After installing Yakuza 0 on my PC… and then promptly uninstalling it because the game crashed every time I pressed ‘Y’ on my controller, I instead purchased it for the PlayStation 4.


I became aware of the Yakuza series back in the days of the PlayStation 2, having missed the first game in the series, I didn’t want to pick up on the story halfway through and thought that I’d instead wait thirteen years for the inevitable ‘Zero’ so that I could pick up again from the true start of the franchise.
Yakuza 0 is a strange game that attempts to be completely ensconced in Japanese culture but fails miserably. Kamurocho, Japan is ostensibly the setting of the game series and yet it clearly isn’t, regardless of how much the game tried to trick me, I could see through the ruse.
My character gets randomly attacked by groups of youths whilst walking down gaudily lit streets and can waltz into shops that sell complete tat whilst also having the ability to play arcade games from the ’80s, including unfair pick-up machines filled with tacky prizes. Almost every person I meet is a twisted caricature of a human and everyone is chain-smoking…
This game is clearly set in Blackpool.
With this realisation out of the way I resolved to get stuck into the narrative and reach the crux of the story which I was certain was the inevitable reveal that the main character, Kiryu, is hooked up to some sort of dream machine and is hallucinating a virtual world (based on Blackpool) from the confines of his own comatose mind.
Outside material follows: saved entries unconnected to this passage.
Lemma register_all_shifted hs d n :
  shifted d n ->
  shifted (register_all hs d) (n + length hs)
  /\ (forall k, k < Z.of_nat n + 2 ->
                map_get (handlers (register_all hs d)) k
                = map_get (handlers d) k)
  /\ (forall i hotword handler,
        hs !! i = Some (hotword, handler) ->
        map_get (handlers (register_all hs d)) (Z.of_nat (n + i) + 2)
        = Some {| hk_Handler := handler; keyword := Name hotword |}).
Proof.
  revert d n. induction hs as [|[hw h] hs IH]; intros d n Hd; simpl.
  - rewrite Nat.add_0_r. split; [done|]. split; [done|]. by intros i ? ? [=].
  - destruct (Handle_shifted hw h d n Hd) as [Hd' Hlookup].
    destruct (IH _ _ Hd') as (Hshifted & Hold & Hnew).
    replace (n + S (length hs))%nat with (S n + length hs)%nat by lia.
    split; [done|]. split.
    + intros k Hk. rewrite Hold by lia. rewrite Hlookup.
      destruct (decide _); [lia | done].
    + intros [|i] hotword handler Hi; simpl in Hi.
      * injection Hi as <- <-. rewrite Nat.add_0_r, Hold by lia.
        rewrite Hlookup. by destruct (decide _).
      * replace (n + S i)%nat with (S n + i)%nat by lia. by apply Hnew.
Qed.

(** X12: when the silence handler is registered on a new detector
    before the hotwords, the hotword at position [i] (from 0) is bound
    to result code [i + 2]: code 1 has no binding and is answered with
    [NoHandler], the silence binding is kept, and the handler map has
    one entry more than there are hotwords. *)
Theorem hotwords_after_silence_are_shifted
        resourceFile threshold hsil hs i hotword handler l :
  hs !! i = Some (hotword, handler) ->
  let d : Detector R :=
    register_all hs (HandleSilence threshold hsil (NewDetector resourceFile)) in
  map_get (handlers d) (Z.of_nat i + 2)
  = Some {| hk_Handler := handler; keyword := Name hotword |}
  /\ map_get (handlers d) 1 = None
  /\ map_get (handlers d) snowboyResultSilence
     = Some {| hk_Handler := hsil; keyword := "silence" |}
  /\ map_len (handlers d) = Z.of_nat (length hs) + 1
  /\ route 1 {| det := d; log := l |}
     = Ok (Some NoHandler) {| det := d; log := l |}.
Proof.
  intros Hi d.
  destruct (register_all_shifted hs _ 0
              (shifted_HandleSilence resourceFile threshold hsil))
    as ((Hlen & Hdom) & Hold & Hnew).
  specialize (Hnew i hotword handler Hi). simpl in Hlen, Hnew.
  assert (map_get (handlers d) 1 = None) as H1.
  { apply eq_None_not_Some. intros Hsome. apply Hdom in Hsome.
    unfold snowboyResultSilence in Hsome. simpl in Hsome. lia. }
  split; [exact Hnew|]. split; [exact H1|]. split.
  { subst d. rewrite Hold by (unfold snowboyResultSilence; simpl; lia).
    rewrite HandleSilence_lookup. by destruct (decide _). }
  split; [exact Hlen|]. by apply route_unbound.
Qed.

(** X13: registering the silence handler again replaces the earlier
    registration: the detector is the one a single registration of the
    later handler and threshold gives, hotword bindings and the number
    of entries included. *)
Theorem HandleSilence_replaces t1 h1 t2 h2 d :
  HandleSilence t2 h2 (HandleSilence t1 h1 d) = HandleSilence t2 h2 d
  /\ map_len (handlers (HandleSilence t2 h2 (HandleSilence t1 h1 d)))
     = map_len (handlers (HandleSilence t1 h1 d)).
Proof.
  assert (HandleSilence t2 h2 (HandleSilence t1 h1 d) = HandleSilence t2 h2 d)
    as Heq.
  { unfold HandleSilence. simpl. unfold set_handlers. simpl.
    by rewrite insert_insert_eq. }
  split; [exact Heq|]. rewrite Heq. unfold HandleSilence. simpl.
  destruct (map_make (handlers d) !! snowboyResultSilence) as [hk|] eqn:Hget.
  - by rewrite !map_size_insert_Some.
  - by rewrite !map_size_insert_None.
Qed.

End Order.

Lemma hotwords_route_in_order_witness :
  @route unit 3 {| det := register_all three_hotwords
                            (NewDetector "resources/common.res");
                   log := [] |}
  = Ok None {| det := set_silenceElapsed 0
                        (register_all three_hotwords
                           (NewDetector "resources/common.res"));
               log := [EvDetected (handlerObj 3) "jarvis"] |}.
Proof.
  destruct (@hotwords_route_in_order unit "resources/common.res"
              three_hotwords 2 (NewHotword "resources/jarvis.umdl" half)
              (handlerObj 3) [] eq_refl) as (_ & _ & Hroute & _).
  exact Hroute.
Defined.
Making my way through the various missions, it became apparent that the developers of the game were really going out of their way to convince me otherwise, that this ‘really’ was Japan and not a representation of Blackpool, but they couldn’t fool me.

The game eventually descends into what I assume is the beating heart of RPGs these days which is arguments over real estate development and the difficulty of purchasing unallocated land. This seemed jarring, I was clearly a man trapped in some sort of cryogenic stasis, living a mental fantasy representation of a city in Northern England located near Poulton-le-Fylde, that much I was sure of…but why was the focus so heavily on property development? I put the game down before I could get truly sucked into it.
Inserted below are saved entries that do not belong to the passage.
Lemma preserves_execute_task_try task hint ms :
  preserves f (execute_task_try env task hint ms).
Proof.
  unfold execute_task_try.
  repeat first [apply preserves_create_agent | apply preserves_run
               | preserves_step].
Qed.

Lemma preserves_execute_task task hint ms :
  preserves f (execute_task env task hint ms).
Proof.
  unfold execute_task.
  repeat first [apply preserves_execute_task_try | preserves_step].
Qed.

End Acquired.

(** ** The agent that acquisition returns *)

(** A sequence that returns a value went through each of its parts. *)
Lemma bind_val {A B} (m : M A) (k : A -> M B) w b w' :
  bind m k w = (Val b, w') ->
  exists a w1, m w = (Val a, w1) /\ k a w1 = (Val b, w').
Proof.
  unfold bind. destruct (m w) as [[a|e] w1]; [eauto | discriminate].
Qed.

Section Returned.
Variable env : Env.

Lemma create_agent_try_val task hint ms w a w' :
  create_agent_try env task hint ms w = (Val a, w') ->
  agent (self w') = Some a /\
  agent_task a = task /\ agent_max_steps a = ms /\
  agent_llm a = llm (self w) /\
  agent_browser_session a
  = match hint with
    | Some endpoint =>
        if PyStr.truthy endpoint && PyStr.startswith "ws://" endpoint
        then Some {| cdp_url := endpoint; is_local := false |} else None
    | None => None
    end.
Proof.
  unfold create_agent_try. intros H.
  apply bind_val in H as (session & w1 & Hsession & H).
  apply bind_val in H as (s & w2 & Hs & H).
  unfold get_self in Hs. injection Hs as <- <-.
  apply bind_val in H as (built & w3 & Hbuilt & H).
  pose proof (self_call (EvAgent task (llm (self w1)) ms session)
                (on_Agent env) w1) as Hself3.
  rewrite Hbuilt in Hself3. cbn [snd] in Hself3. cbn zeta in H.
  apply bind_val in H as ([] & w4 & Hset & H).
  unfold modify_self in Hset. injection Hset as <-.
  apply bind_val in H as ([] & w5 & Hpatch & H).
  apply bind_val in H as ([] & w6 & Hinit & H).
  unfold ret in H. injection H as <- <-.
  assert (Hagent5 : agent (self w5) = agent (self
            {| self := set_agent (Some
                 {| agent_task := task; agent_llm := llm (self w1);
                    agent_max_steps := ms; agent_browser_session := session;
                    token_cost_service := fst built; browser := snd built |})
               (self w3); events := events w3 |})).
  { destruct (disable_highlighting (self w1)).
    - match type of Hpatch with
      | patch_highlighting _ ?w0 = _ =>
          pose proof (preserves_patch_highlighting env
                        (fun w => agent (self w))
                        (fun _ _ _ => eq_refl) (fun _ _ => eq_refl) w0) as Hp
      end.
      cbn beta in Hp. now rewrite Hpatch in Hp.
    - unfold ret in Hpatch. now injection Hpatch as <-. }
  assert (Hagent6 : agent (self w6) = agent (self w5)).
  { cbn [token_cost_service] in Hinit. destruct (fst built).
    - pose proof (self_call EvInitialize (on_initialize env) w5) as Hp.
      rewrite Hinit in Hp. cbn [snd] in Hp. now rewrite Hp.
    - unfold ret in Hinit. now injection Hinit as <-. }
  assert (Hsess : self w1 = self w /\
            session = match hint with
                      | Some endpoint =>
                          if PyStr.truthy endpoint
                             && PyStr.startswith "ws://" endpoint
                          then Some {| cdp_url := endpoint; is_local := false |}
                          else None
                      | None => None
                      end).
  { destruct hint as [endpoint|];
      [destruct (PyStr.truthy endpoint && PyStr.startswith "ws://" endpoint)|].
    - apply bind_val in Hsession as ([] & w0 & Hcall & Hret).
      pose proof (self_call (EvBrowserSession endpoint)
                    (on_BrowserSession env) w) as Hp.
      rewrite Hcall in Hp. cbn [snd] in Hp.
      unfold ret in Hret. injection Hret as <- <-. auto.
    - unfold ret in Hsession. injection Hsession as <- <-. auto.
    - unfold ret in Hsession. injection Hsession as <- <-. auto. }
  destruct Hsess as [Hself1 Hsess].
  rewrite Hagent6, Hagent5. cbn [self agent set_agent agent_task
    agent_max_steps agent_llm agent_browser_session].
  rewrite Hself1. repeat split. exact Hsess.
Qed.

(** X7: the agent [create_agent] returns is the one stored in [self.agent];
    it carries the task, the step limit and the LLM of the instance; it is
    bound to a remote session only when the hint starts with [ws://] and the
    first attempt succeeded, and to none after a fallback. *)
Theorem create_agent_returns_self_agent
    (task : string) (hint : option string) (ms : Z) (w w' : World) (a : Agent) :
  create_agent env task hint ms w = (Val a, w') ->
  agent (self w') = Some a /\
  agent_task a = task /\ agent_max_steps a = ms /\
  agent_llm a = llm (self w) /\
  (agent_browser_session a = None \/
   exists endpoint,
     hint = Some endpoint /\ PyStr.startswith "ws://" endpoint = true /\
     agent_browser_session a = Some {| cdp_url := endpoint; is_local := false |}
     /\ create_agent_try env task hint ms w = (Val a, w')).
Proof.
  rewrite create_agent_closed.
  pose proof (preserves_create_agent_try env (fun w => llm (self w))
                (fun _ _ _ => eq_refl) (fun _ _ => eq_refl)
                (fun _ _ => eq_refl) task hint ms w) as Hllm.
  destruct (create_agent_try env task hint ms w) as [[a1|[c msg|code]] w1] eqn:E;
    cbn [snd] in Hllm.
  - intros H. injection H as <- <-.
    destruct (create_agent_try_val _ _ _ _ _ _ E) as (Hs & Ht & Hm & Hl & Hb).
    repeat split; try assumption.
    destruct hint as [endpoint|]; [|now left].
    destruct (PyStr.truthy endpoint && PyStr.startswith "ws://" endpoint) eqn:Hws;
      [|now left].
    right. exists endpoint. apply andb_true_iff in Hws as [_ Hws]. auto.
  - destruct (opt_truthy hint); [|discriminate].
    intros H.
    destruct (create_agent_try_val _ _ _ _ _ _ H) as (Hs & Ht & Hm & Hl & Hb).
    repeat split; try assumption; [congruence | now left].
  - discriminate.
Qed.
My knowledge of land ownership and management is limited and I felt like I couldn’t appreciate the extent of the storyline without having a richer understanding of real estate marketing, management and the internal politics thereof. Not to mention I was unfamiliar with the topography and geography of Blackpool itself, only having visited it once as a child. Saving my game, I intend to take a week-long trip to Blackpool to really involve myself into the culture and whilst there, spend some time reading up on land ownership so that I don’t feel like the more nuanced parts of Yakuza 0 pass me by.
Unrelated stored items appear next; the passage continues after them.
(** The rows of the table the loader returns, cell by cell: each row of
    the file, in order and under its index label, with the cells of the
    file's chr, start, ref and alt columns (whatever the case of their
    labels) under Chr, Start, Ref and Alt, and, when the file has a zim_AF
    column in any case, its cell under zim_AF, as it is in the file, not
    coerced to a number. This holds for a file whose labels are distinct up
    to case. *)
Theorem loader_keeps_cells path df tr zim :
  read_csv py path true = inr df ->
  load_zim_db py path = (tr, inr zim) ->
  keyed df ->
  NoDup (map PyStr.lower (columns df)) ->
  exists k_chr k_start k_ref k_alt,
    (In k_chr (columns df) /\ PyStr.lower k_chr = "chr")
    /\ (In k_start (columns df) /\ PyStr.lower k_start = "start")
    /\ (In k_ref (columns df) /\ PyStr.lower k_ref = "ref")
    /\ (In k_alt (columns df) /\ PyStr.lower k_alt = "alt")
    /\ Forall2
         (fun old new =>
            fst new = fst old
            /\ get (snd new) "Chr" = get (snd old) k_chr
            /\ get (snd new) "Start" = get (snd old) k_start
            /\ get (snd new) "Ref" = get (snd old) k_ref
            /\ get (snd new) "Alt" = get (snd old) k_alt
            /\ forall c_af, In c_af (columns df) -> PyStr.lower c_af = "zim_af" ->
                 get (snd new) "zim_AF" = get (snd old) c_af)
         (body df) (body zim).
Proof.
  intros Hr H K ND.
  apply load_zim_db_inr in H as (df' & Hr' & H).
  rewrite Hr in Hr'. injection Hr' as <-.
  apply load_zim_frame_inr in H
    as (_ & df1 & k_chr & k_start & k_ref & k_alt & He & H1 & H2 & H3 & H4 & ->).
  apply In_lowered in H1 as (I1 & L1). apply In_lowered in H2 as (I2 & L2).
  apply In_lowered in H3 as (I3 & L3). apply In_lowered in H4 as (I4 & L4).
  exists k_chr, k_start, k_ref, k_alt. repeat (split; [auto|]).
  destruct (ensure_zim_af_columns py _ _ He) as (_ & Hkeep & ND1).
  specialize (ND1 ND).
  pose proof (keyed_ensure _ _ He K) as K1.
  destruct (standard_names_lower k_chr k_start k_ref k_alt L1 L2 L3 L4) as (Hlow & NDm).
  unfold select_cols, rename. cbn [body]. rewrite map_map. cbn [fst snd].
  apply (Forall2_map_r_in _ _ _ _ _ (ensure_cells _ _ He K ND)).
  intros [i r] [i1 r1] Hin (Ei & Hkeys & Haf). cbn [fst snd] in *.
  pose proof (K1 (i1, r1) Hin) as Kr. cbn [snd] in Kr.
  assert (Hcell : forall k n,
            In k (columns df) -> In (PyStr.lower k) required ->
            In (k, n) (standard_names k_chr k_start k_ref k_alt) ->
            In n zim_columns ->
            get (flat_map (fun n' => filter (fun kv => String.eqb n' (fst kv))
                     (map (fun kv => (renamed (standard_names k_chr k_start k_ref k_alt)
                                               (fst kv), snd kv)) r1)) zim_columns) n
            = get r k).
  { intros k n Ik Lk Hkn Hn. rewrite get_select by exact Hn.
    rewrite <- (Hkeys k Lk). apply get_map_keys_in. rewrite Kr.
    apply (renamed_iff _ (columns df1)); auto.
    apply Hkeep; [exact Ik|]. intros X. rewrite X in Lk.
    cbn in Lk. intuition discriminate. }
  split; [exact Ei|].
  split; [apply Hcell; cbn; rewrite ?L1; auto|].
  split; [apply Hcell; cbn; rewrite ?L2; auto|].
  split; [apply Hcell; cbn; rewrite ?L3; auto|].
  split; [apply Hcell; cbn; rewrite ?L4; auto 6|].
  intros c Hc Lc.
  rewrite get_select_zim_af, get_standard_names_zim_af by assumption.
  now apply Haf.
Qed.

End LoaderCells.

Lemma standard_row (r : row) :
  map fst r = zim_columns ->
  flat_map (fun n => filter (fun kv => String.eqb n (fst kv))
              (map (fun kv => (renamed [("Chr", "Chr"); ("Start", "Start");
                                        ("Ref", "Ref"); ("Alt", "Alt")]
                                       (fst kv), snd kv)) r))
           zim_columns
  = r.
Proof.
  intros E.
  destruct r as [|[k1 v1] [|[k2 v2] [|[k3 v3] [|[k4 v4] [|[k5 v5] [|x r]]]]]];
    try discriminate.
  cbn in E. injection E as -> -> -> -> ->. reflexivity.
Qed.

Section Reload.

Variable py : Runtime.

(** A table that is already in the standard form goes through lines 21-58
    unchanged. *)
Lemma load_standard df :
  columns df = zim_columns -> keyed df -> load_zim_frame py df = ([], inr df).
Proof.
  destruct df as [cols rows]. cbn [columns]. intros -> K.
  assert (ED : map (fun c => (PyStr.lower c, c)) zim_columns
               = [("chr", "Chr"); ("start", "Start"); ("ref", "Ref"); ("alt", "Alt");
                  ("zim_af", "zim_AF")]) by reflexivity.
  unfold load_zim_frame, ensure_zim_af. cbn [columns]. rewrite ED. cbn.
  unfold select_cols, rename. cbn [columns body]. rewrite map_map. cbn [fst snd].
  do 2 f_equal. f_equal.
  rewrite <- (map_id rows) at 2. apply map_ext_in. intros [i r] Hin. cbn [fst snd].
  rewrite standard_row; [reflexivity|apply (K (i, r) Hin)].
Qed.

Lemma loaded_standard df tr zim :
  load_zim_frame py df = (tr, inr zim) ->
  keyed df -> NoDup (map PyStr.lower (columns df)) ->
  columns zim = zim_columns /\ keyed zim.
Proof.
  intros H K ND. split.
  - destruct (load_zim_frame_columns py _ _ _ H) as (cols2 & -> & Hp & Hnd).
    specialize (Hnd ND). cbn [flat_map zim_columns]. rewrite app_nil_r.
    rewrite !filter_eqb_singleton; auto using NoDup_filter; apply Hp; cbn; auto 10.
  - apply load_zim_frame_inr in H
      as (_ & df1 & k_chr & k_start & k_ref & k_alt & He & _ & _ & _ & _ & ->).
    apply keyed_select_cols, keyed_rename. now apply (keyed_ensure py df).
Qed.

(** Loading is idempotent: the table the loader returns for a file whose
    labels are distinct up to case is in the standard form, and the loader
    returns it unchanged when it is the content of the file it reads. *)
Theorem loader_idempotent path path' df tr zim :
  read_csv py path true = inr df ->
  load_zim_db py path = (tr, inr zim) ->
  keyed df ->
  NoDup (map PyStr.lower (columns df)) ->
  read_csv py path' true = inr zim ->
  load_zim_db py path' = ([], inr zim).
Proof.
  intros Hr H K ND Hr'.
  apply load_zim_db_inr in H as (df' & E & H).
  rewrite Hr in E. injection E as <-.
  destruct (loaded_standard _ _ _ H K ND) as (Ec & Kz).
  unfold load_zim_db. rewrite Hr', lift_bind. now apply load_standard.
Qed.

End Reload.

(* ================================================================== *)
(** ** Exceptions of the stages *)
(* ================================================================== *)

Lemma is_object_false cs :
  cs <> [] -> (forall c, In c cs -> is_str c = false) -> is_object cs = false.
Proof.
  intros N H. unfold is_object. destruct cs as [|c cs]; [congruence|].
  apply not_true_iff_false. intros E. apply existsb_exists in E as (x & Hx & Ex).
  now rewrite (H x Hx) in Ex.
Qed.

Section Failures.

Variable py : Runtime.

Lemma coerce_all_fail candidates c : forall df,
  find (fun c => negb (PyStr.mem c (columns df))) candidates = Some c ->
  coerce_all py candidates df = ([], inl (KeyError c)).
Proof.
  induction candidates as [|c0 t IH]; intros df H; [discriminate|].
  cbn [find] in H. cbn [coerce_all].
  destruct (PyStr.mem c0 (columns df)) eqn:E; cbn [negb] in H.
  - rewrite (getitem_ok _ _ E), bind_nil. apply IH.
    rewrite columns_coerce by now apply mem_In. exact H.
  - injection H as <-. unfold getitem. rewrite E. reflexivity.
Qed.

(** [_make_gnomad_max_col] on a candidate list that names a label the
    table does not have raises the KeyError of the first such label, at the
    coercion loop, before the max column is made. *)
Theorem max_col_missing_candidate df candidates new_name c :
  find (fun c => negb (PyStr.mem c (columns df))) candidates = Some c ->
  _make_gnomad_max_col py df candidates new_name = ([], inl (KeyError c)).
Proof.
  intros H. unfold _make_gnomad_max_col.
  destruct candidates as [|c0 t]; [discriminate|].
  now rewrite (coerce_all_fail _ _ _ H).
Qed.

(** The cells of a column of the annotation in the joined table. *)
Lemma merged0_cell zp tr_z zim ann tr_m merged0 c ir :
  load_zim_db py zp = (tr_z, inr zim) ->
  merge_zim (with_max_columns py ann) zim = (tr_m, inr merged0) ->
  In c (columns ann) -> c <> "gnomad_AF_max" -> c <> "gnomad_AFR_AF_max" ->
  PyStr.startswith c "AF" = false ->
  In ir (body merged0) ->
  exists a, In a (body ann) /\ get (snd ir) c = get (snd a) c.
Proof.
  intros Hz Hm Hc N1 N2 Hs Hin.
  destruct (merged_shape py _ _ _ _ _ _ Hz Hm) as (_ & Hno & E0).
  rewrite E0 in Hin. cbn [body] in Hin. destruct ir as [i r].
  apply In_enumerate in Hin. apply in_flat_map in Hin as ([j l] & Hl & Hr).
  cbn [snd] in *. unfold joined_zim in Hr. apply in_map_iff in Hr as (v & <- & _).
  rewrite body_with_max_columns in Hl. apply in_map_iff in Hl as ([j' a] & E & Ha).
  cbn [fst snd] in E. injection E as -> <-.
  exists (j, a). split; [exact Ha|]. cbn [snd].
  rewrite get_lpart by now apply columns_with_max_columns_incl.
  rewrite get_with_max_columns by assumption. now rewrite Hs.
Qed.

Lemma merged0_nonempty zp tr_z zim ann tr_m merged0 :
  load_zim_db py zp = (tr_z, inr zim) ->
  merge_zim (with_max_columns py ann) zim = (tr_m, inr merged0) ->
  body ann <> [] -> body merged0 <> [].
Proof.
  intros Hz Hm N.
  destruct (merged_shape py _ _ _ _ _ _ Hz Hm) as (_ & _ & E0).
  rewrite E0. cbn [body]. rewrite body_with_max_columns.
  destruct (body ann) as [|[j a] rest]; [congruence|]. cbn [map flat_map fst snd].
  unfold joined_zim at 1.
  destruct (joined_freqs zim
              (max_col_row py (gnomad_afr_candidates ann) "gnomad_AFR_AF_max"
                 (max_col_row py (gnomad_all_candidates ann) "gnomad_AF_max" a)))
    as [|v vs] eqn:Ev; [now destruct (joined_freqs_nonempty _ _ Ev)|].
  cbn. discriminate.
Qed.

Lemma merged0_columns zp tr_z zim ann tr_m merged0 c :
  load_zim_db py zp = (tr_z, inr zim) ->
  merge_zim (with_max_columns py ann) zim = (tr_m, inr merged0) ->
  In c (columns ann) -> PyStr.mem c (columns merged0) = true.
Proof.
  intros Hz Hm Hc.
  destruct (merged_shape py _ _ _ _ _ _ Hz Hm) as (_ & _ & E0).
  rewrite E0. cbn [columns]. apply mem_In, in_or_app. left.
  now apply columns_with_max_columns_incl.
Qed.

(** The prefix of a run, up to the join. *)
Lemma snd_prioritise ap zp pre t1 t2 t3 ann zim tr_z tr_m merged0 :
  read_csv py ap false = inr ann ->
  (forall c, In c core_columns -> In c (columns ann)) ->
  load_zim_db py zp = (tr_z, inr zim) ->
  merge_zim (with_max_columns py ann) zim = (tr_m, inr merged0) ->
  snd (prioritise py ap zp pre t1 t2 t3)
  = snd (merged <- impact_tier merged0 ;;
         mask <- final_mask merged (gnomad_all_name ann) (gnomad_afr_name ann)
                            t1 t2 t3 ;;
         let filtered := select_rows mask merged in
         print ("  n = " ++ PyStr.of_nat (len filtered)
                ++ " variants after global+AFR+Zimbabwe AF and impact filters") ;;;
         filtered <- flags merged (gnomad_all_name ann) (gnomad_afr_name ann)
                           filtered ;;
         to_csv (out_all pre) merged ;;;
         to_csv (out_filtered pre) filtered ;;;
         print ("Wrote annotated file (with zim_AF)  : " ++ out_all pre) ;;;
         print ("Wrote prioritised variant list      : " ++ out_filtered pre)).
Proof.
  intros Hr Hc Hz Hm.
  destruct (read_annotation_ok py _ _ Hr Hc) as (tr_a & Ha).
  destruct (gnomad_columns_ok py ann) as (tr_g & Hg & _).
  unfold prioritise.
  rewrite (snd_bind_ok _ _ _ _ Ha), (snd_bind_ok _ _ _ _ Hg). cbn [fst snd].
  rewrite (snd_bind_ok _ _ _ _ (eq_refl : print _ = (_, inr tt))).
  rewrite (snd_bind_ok _ _ _ _ Hz).
  rewrite (snd_bind_ok _ _ _ _ (eq_refl : print _ = (_, inr tt))).
  now rewrite (snd_bind_ok _ _ _ _ Hm).
Qed.

Lemma failed_run_writes_nothing ap zp pre t1 t2 t3 e :
  snd (prioritise py ap zp pre t1 t2 t3) = inl e ->
  prioritise py ap zp pre t1 t2 t3 = (fst (prioritise py ap zp pre t1 t2 t3), inl e)
  /\ written (fst (prioritise py ap zp pre t1 t2 t3)) = [].
Proof.
  intros H. split.
  - rewrite (surjective_pairing (prioritise py ap zp pre t1 t2 t3)) at 1.
    now rewrite H.
  - destruct (run_all_or_nothing py ap zp pre t1 t2 t3) as [(e' & _ & W)|(Hs & _)];
      [exact W|]. rewrite H in Hs. discriminate.
Qed.

(** A Func.refGene column without a single text value (all missing, or
    numbers) has no [.str] accessor: when the annotation has both consequence
    columns and at least one row, and the tables load and join, the run stops
    at line 143 on an AttributeError and writes nothing. *)
Theorem func_column_without_text_fails
  ap zp pre t1 t2 t3 ann zim tr_z tr_m merged0 :
  read_csv py ap false = inr ann ->
  (forall c, In c core_columns -> In c (columns ann)) ->
  In func_col (columns ann) -> In exonic_func_col (columns ann) ->
  body ann <> [] ->
  (forall a, In a (body ann) -> is_str (get (snd a) func_col) = false) ->
  load_zim_db py zp = (tr_z, inr zim) ->
  merge_zim (with_max_columns py ann) zim = (tr_m, inr merged0) ->
  exists tr,
    prioritise py ap zp pre t1 t2 t3
    = (tr, inl AttributeError) /\ written tr = [].
Proof.
  intros Hr Hc Hf He Hne Hns Hz Hm.
  assert (Hi : impact_tier merged0 = ([], inl AttributeError)).
  { unfold impact_tier.
    rewrite (merged0_columns _ _ _ _ _ _ _ Hz Hm Hf),
            (merged0_columns _ _ _ _ _ _ _ Hz Hm He).
    cbn [negb orb]. unfold str_accessor. rewrite is_object_false; [reflexivity| |].
    - unfold values. intros E. apply map_eq_nil in E.
      now apply (merged0_nonempty _ _ _ _ _ _ Hz Hm Hne).
    - intros c Hin. unfold values in Hin. apply in_map_iff in Hin as (ir & <- & Hin).
      destruct (merged0_cell _ _ _ _ _ _ func_col ir Hz Hm Hf) as (a & Ha & ->);
        try discriminate; try reflexivity; auto. }
  eexists. apply failed_run_writes_nothing.
  rewrite (snd_prioritise _ _ _ _ _ _ _ _ _ _ _ Hr Hc Hz Hm).
  now rewrite (snd_bind_fail _ _ _ _ Hi).
Qed.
I assume others out there have been in a similar predicament and so I look forward to sharing our thoughts on what I’ve stated here. It’s an interesting concept but one that I feel should be more fully explained before the game starts in earnest as the artwork, trailers and general promotion of the game don’t match up with the major focus of the title itself, land management in Northern England which I feel could really have been the selling point here.